#### Assignment
For the data that follows, state how many lines hold the string "when", giving the number by itself.

#### The records
-------

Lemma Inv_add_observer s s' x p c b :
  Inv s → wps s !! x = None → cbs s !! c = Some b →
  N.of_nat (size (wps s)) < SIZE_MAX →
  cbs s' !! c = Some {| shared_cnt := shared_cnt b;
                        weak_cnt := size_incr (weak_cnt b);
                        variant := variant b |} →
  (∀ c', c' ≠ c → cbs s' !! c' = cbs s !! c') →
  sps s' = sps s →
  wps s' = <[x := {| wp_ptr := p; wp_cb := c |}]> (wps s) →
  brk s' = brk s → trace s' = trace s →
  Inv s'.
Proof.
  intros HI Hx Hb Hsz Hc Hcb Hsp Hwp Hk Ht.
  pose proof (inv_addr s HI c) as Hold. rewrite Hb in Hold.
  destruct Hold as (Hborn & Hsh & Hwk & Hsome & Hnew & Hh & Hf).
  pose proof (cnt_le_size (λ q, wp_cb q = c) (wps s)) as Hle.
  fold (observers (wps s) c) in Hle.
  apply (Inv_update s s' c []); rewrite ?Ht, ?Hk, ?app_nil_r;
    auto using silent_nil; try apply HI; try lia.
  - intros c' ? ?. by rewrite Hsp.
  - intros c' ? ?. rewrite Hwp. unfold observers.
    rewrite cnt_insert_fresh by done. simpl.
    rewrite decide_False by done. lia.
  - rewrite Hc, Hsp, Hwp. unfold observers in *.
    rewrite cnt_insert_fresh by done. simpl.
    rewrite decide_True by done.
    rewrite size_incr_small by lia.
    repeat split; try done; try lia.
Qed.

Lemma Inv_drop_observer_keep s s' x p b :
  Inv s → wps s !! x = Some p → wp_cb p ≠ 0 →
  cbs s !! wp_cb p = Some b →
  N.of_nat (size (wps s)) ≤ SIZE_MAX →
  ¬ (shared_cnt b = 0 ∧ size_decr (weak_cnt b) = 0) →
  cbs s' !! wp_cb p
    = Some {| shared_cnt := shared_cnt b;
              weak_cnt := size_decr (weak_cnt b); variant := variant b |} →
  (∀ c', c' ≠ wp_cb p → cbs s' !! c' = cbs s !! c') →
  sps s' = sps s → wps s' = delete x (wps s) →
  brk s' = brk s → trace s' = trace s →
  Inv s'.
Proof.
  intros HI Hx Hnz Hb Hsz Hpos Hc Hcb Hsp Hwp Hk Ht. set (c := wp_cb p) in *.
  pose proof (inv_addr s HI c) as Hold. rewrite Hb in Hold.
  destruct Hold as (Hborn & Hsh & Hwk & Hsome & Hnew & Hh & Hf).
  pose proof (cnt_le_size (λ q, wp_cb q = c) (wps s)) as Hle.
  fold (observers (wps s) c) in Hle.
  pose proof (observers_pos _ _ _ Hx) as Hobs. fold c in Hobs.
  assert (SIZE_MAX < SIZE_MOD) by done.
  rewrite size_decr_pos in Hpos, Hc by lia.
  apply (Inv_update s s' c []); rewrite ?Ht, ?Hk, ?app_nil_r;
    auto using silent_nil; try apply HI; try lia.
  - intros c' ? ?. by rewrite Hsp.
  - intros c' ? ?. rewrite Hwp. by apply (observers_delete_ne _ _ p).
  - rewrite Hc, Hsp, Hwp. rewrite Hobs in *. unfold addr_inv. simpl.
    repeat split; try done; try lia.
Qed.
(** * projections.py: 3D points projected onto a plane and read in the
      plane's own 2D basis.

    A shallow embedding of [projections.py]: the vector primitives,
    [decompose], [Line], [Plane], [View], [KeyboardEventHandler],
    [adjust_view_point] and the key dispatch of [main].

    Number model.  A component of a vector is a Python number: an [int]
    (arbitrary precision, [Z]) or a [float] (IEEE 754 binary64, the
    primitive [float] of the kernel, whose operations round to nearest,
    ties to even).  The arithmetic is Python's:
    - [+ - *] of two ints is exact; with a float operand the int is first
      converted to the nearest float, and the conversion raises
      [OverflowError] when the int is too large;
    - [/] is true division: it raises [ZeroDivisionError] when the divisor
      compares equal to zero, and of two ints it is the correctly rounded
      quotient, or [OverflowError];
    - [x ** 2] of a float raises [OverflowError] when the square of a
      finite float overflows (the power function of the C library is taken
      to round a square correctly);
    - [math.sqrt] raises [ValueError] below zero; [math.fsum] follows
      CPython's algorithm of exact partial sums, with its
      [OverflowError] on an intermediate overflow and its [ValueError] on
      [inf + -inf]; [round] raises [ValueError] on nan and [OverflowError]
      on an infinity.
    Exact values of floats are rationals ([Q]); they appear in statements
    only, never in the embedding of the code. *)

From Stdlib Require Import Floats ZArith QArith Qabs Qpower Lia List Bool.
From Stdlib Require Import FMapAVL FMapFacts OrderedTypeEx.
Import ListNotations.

-------

#### Exercise output
3